RECORDS SUPPLIED:
------------------------------------------------

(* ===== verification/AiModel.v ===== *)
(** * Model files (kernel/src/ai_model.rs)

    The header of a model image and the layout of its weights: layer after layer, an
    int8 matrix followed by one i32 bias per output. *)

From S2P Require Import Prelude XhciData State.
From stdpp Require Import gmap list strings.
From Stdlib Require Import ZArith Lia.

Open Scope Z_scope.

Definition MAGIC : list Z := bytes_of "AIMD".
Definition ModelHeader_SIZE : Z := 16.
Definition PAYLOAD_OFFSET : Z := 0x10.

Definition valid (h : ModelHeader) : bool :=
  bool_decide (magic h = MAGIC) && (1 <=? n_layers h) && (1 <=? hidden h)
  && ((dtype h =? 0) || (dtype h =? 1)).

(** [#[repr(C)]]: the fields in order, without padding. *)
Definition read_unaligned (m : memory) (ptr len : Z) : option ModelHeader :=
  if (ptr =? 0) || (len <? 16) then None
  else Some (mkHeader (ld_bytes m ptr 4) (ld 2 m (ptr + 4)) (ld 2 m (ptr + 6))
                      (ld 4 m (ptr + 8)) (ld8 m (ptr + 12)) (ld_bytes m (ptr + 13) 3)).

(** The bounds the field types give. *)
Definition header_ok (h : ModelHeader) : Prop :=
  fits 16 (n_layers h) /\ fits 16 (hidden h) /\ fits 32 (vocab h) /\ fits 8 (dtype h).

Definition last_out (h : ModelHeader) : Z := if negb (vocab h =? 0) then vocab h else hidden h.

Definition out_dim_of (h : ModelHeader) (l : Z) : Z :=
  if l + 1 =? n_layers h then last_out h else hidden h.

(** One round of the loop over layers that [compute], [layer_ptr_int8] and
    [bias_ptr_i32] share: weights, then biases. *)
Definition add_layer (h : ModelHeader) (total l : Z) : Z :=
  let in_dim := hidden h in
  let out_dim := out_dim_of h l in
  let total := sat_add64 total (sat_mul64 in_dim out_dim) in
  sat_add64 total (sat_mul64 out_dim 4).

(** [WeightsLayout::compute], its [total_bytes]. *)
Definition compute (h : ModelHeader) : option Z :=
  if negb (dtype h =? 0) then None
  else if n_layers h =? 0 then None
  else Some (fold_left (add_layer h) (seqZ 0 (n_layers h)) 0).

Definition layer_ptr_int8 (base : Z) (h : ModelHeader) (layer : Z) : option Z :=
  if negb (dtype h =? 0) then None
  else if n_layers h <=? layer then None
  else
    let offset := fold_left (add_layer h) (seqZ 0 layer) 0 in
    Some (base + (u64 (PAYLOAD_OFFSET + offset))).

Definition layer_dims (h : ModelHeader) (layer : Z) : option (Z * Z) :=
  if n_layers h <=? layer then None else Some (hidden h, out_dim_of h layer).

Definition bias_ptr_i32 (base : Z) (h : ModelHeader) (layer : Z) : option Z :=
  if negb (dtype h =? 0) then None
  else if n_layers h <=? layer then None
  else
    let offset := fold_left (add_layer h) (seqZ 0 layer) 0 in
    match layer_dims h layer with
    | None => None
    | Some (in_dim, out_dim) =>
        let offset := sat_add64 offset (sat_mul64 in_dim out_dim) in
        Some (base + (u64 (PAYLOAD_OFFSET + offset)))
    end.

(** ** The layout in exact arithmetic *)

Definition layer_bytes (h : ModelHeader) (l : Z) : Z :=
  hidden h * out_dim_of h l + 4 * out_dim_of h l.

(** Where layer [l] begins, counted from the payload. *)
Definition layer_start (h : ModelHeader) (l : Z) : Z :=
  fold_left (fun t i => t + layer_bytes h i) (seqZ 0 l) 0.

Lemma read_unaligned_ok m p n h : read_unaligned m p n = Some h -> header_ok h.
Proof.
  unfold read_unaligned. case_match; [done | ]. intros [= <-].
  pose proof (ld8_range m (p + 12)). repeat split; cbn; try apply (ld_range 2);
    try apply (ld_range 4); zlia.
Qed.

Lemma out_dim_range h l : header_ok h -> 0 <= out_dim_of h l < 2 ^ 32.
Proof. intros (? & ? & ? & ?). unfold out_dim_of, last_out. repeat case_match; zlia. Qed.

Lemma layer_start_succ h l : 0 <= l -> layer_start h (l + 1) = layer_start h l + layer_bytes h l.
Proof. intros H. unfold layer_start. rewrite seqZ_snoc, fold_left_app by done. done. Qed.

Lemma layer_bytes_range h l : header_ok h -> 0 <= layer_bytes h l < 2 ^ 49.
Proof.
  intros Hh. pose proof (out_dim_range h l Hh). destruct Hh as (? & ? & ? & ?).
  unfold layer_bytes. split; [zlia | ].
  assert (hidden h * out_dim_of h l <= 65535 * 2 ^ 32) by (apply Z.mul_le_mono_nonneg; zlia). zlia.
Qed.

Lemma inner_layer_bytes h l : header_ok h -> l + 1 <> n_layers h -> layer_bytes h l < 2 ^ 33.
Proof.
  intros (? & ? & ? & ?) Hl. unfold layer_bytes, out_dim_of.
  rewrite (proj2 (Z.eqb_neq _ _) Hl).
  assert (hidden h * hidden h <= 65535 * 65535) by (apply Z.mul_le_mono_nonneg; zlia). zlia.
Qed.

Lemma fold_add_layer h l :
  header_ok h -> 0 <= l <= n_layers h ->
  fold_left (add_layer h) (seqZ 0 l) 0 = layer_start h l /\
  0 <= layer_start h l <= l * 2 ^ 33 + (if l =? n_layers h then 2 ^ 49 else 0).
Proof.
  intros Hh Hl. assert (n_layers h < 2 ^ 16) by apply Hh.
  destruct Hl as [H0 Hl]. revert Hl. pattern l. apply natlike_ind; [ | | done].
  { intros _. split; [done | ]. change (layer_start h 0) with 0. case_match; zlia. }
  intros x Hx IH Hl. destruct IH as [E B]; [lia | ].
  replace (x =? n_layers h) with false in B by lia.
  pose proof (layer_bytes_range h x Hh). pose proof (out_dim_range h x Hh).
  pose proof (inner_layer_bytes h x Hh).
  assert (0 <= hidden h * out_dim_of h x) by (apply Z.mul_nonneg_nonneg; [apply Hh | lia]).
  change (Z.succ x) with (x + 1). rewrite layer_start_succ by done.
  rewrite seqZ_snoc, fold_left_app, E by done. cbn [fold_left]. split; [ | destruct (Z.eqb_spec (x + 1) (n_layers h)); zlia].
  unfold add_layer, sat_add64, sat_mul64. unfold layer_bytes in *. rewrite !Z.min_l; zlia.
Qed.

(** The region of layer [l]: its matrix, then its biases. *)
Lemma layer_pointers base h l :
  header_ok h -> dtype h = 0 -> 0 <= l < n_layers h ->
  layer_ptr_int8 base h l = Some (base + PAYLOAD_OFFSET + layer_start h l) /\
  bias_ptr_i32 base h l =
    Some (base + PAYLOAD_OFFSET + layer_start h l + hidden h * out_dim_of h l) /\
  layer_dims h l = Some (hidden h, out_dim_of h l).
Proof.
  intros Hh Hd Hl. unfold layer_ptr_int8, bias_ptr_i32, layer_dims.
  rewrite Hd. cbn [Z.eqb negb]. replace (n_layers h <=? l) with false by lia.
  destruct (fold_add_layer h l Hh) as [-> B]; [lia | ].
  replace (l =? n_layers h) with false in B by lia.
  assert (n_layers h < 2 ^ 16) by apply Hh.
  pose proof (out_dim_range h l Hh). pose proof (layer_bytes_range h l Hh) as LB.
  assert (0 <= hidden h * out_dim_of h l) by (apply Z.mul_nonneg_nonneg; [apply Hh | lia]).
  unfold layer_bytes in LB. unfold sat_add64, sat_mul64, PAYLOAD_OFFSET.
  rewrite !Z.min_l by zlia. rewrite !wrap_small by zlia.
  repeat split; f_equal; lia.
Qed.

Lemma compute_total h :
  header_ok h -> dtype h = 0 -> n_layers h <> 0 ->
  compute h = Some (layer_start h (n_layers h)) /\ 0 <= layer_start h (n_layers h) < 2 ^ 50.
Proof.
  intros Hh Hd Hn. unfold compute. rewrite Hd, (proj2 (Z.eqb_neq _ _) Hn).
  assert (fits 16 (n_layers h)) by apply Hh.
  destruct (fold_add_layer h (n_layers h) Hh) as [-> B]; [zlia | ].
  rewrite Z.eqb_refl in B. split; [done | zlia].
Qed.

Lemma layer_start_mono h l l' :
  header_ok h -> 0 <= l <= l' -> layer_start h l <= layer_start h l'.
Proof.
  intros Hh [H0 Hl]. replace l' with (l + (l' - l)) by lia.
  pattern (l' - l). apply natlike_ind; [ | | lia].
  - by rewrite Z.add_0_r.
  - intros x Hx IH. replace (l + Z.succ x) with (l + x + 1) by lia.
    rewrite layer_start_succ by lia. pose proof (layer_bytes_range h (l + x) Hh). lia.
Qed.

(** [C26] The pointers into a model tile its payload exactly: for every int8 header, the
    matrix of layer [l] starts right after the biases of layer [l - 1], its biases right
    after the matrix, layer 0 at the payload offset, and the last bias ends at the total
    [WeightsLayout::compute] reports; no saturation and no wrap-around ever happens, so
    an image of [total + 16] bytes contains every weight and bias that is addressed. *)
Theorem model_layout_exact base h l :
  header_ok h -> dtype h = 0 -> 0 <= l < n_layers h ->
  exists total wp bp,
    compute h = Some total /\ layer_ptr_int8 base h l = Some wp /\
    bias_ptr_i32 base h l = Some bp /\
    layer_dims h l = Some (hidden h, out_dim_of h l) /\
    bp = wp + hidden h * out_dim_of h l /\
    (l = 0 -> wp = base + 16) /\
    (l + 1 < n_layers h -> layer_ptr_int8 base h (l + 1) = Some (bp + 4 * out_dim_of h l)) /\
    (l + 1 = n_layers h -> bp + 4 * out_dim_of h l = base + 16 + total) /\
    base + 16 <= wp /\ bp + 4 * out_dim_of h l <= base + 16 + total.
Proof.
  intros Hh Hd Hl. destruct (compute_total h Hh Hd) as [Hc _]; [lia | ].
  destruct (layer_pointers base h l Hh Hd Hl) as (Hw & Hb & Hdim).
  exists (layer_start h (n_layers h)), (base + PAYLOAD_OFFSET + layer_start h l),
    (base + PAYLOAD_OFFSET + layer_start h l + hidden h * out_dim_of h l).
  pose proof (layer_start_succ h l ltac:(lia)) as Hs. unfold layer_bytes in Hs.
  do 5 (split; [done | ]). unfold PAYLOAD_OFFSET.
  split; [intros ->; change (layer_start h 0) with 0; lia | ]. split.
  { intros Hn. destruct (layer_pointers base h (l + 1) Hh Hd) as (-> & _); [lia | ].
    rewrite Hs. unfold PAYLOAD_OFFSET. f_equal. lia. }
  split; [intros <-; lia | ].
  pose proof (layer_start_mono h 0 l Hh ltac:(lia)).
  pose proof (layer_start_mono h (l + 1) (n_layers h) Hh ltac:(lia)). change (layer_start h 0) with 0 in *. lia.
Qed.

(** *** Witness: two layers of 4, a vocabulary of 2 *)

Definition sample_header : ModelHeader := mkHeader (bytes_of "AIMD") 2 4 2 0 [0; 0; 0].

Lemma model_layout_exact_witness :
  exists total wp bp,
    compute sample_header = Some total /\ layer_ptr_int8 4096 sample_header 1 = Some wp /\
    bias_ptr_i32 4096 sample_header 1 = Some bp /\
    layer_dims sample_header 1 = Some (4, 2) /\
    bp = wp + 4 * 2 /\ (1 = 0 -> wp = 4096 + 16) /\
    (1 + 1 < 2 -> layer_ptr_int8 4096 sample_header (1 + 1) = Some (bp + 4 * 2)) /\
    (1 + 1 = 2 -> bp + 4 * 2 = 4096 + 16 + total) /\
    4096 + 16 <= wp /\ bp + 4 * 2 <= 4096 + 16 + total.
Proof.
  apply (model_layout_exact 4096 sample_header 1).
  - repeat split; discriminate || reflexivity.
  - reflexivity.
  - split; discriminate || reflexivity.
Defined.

------------------------------------------------

WHAT YOU ARE ASKED TO DO:
The required answer is the run of lines above, starting at the line with "hidden h * out_dim_of h l +" and ending at the line with "try apply (ld_range 4); zlia.", reproduced exactly with both ends.

THE ANSWER:
  hidden h * out_dim_of h l + 4 * out_dim_of h l.

(** Where layer [l] begins, counted from the payload. *)
Definition layer_start (h : ModelHeader) (l : Z) : Z :=
  fold_left (fun t i => t + layer_bytes h i) (seqZ 0 l) 0.

Lemma read_unaligned_ok m p n h : read_unaligned m p n = Some h -> header_ok h.
Proof.
  unfold read_unaligned. case_match; [done | ]. intros [= <-].
  pose proof (ld8_range m (p + 12)). repeat split; cbn; try apply (ld_range 2);
    try apply (ld_range 4); zlia.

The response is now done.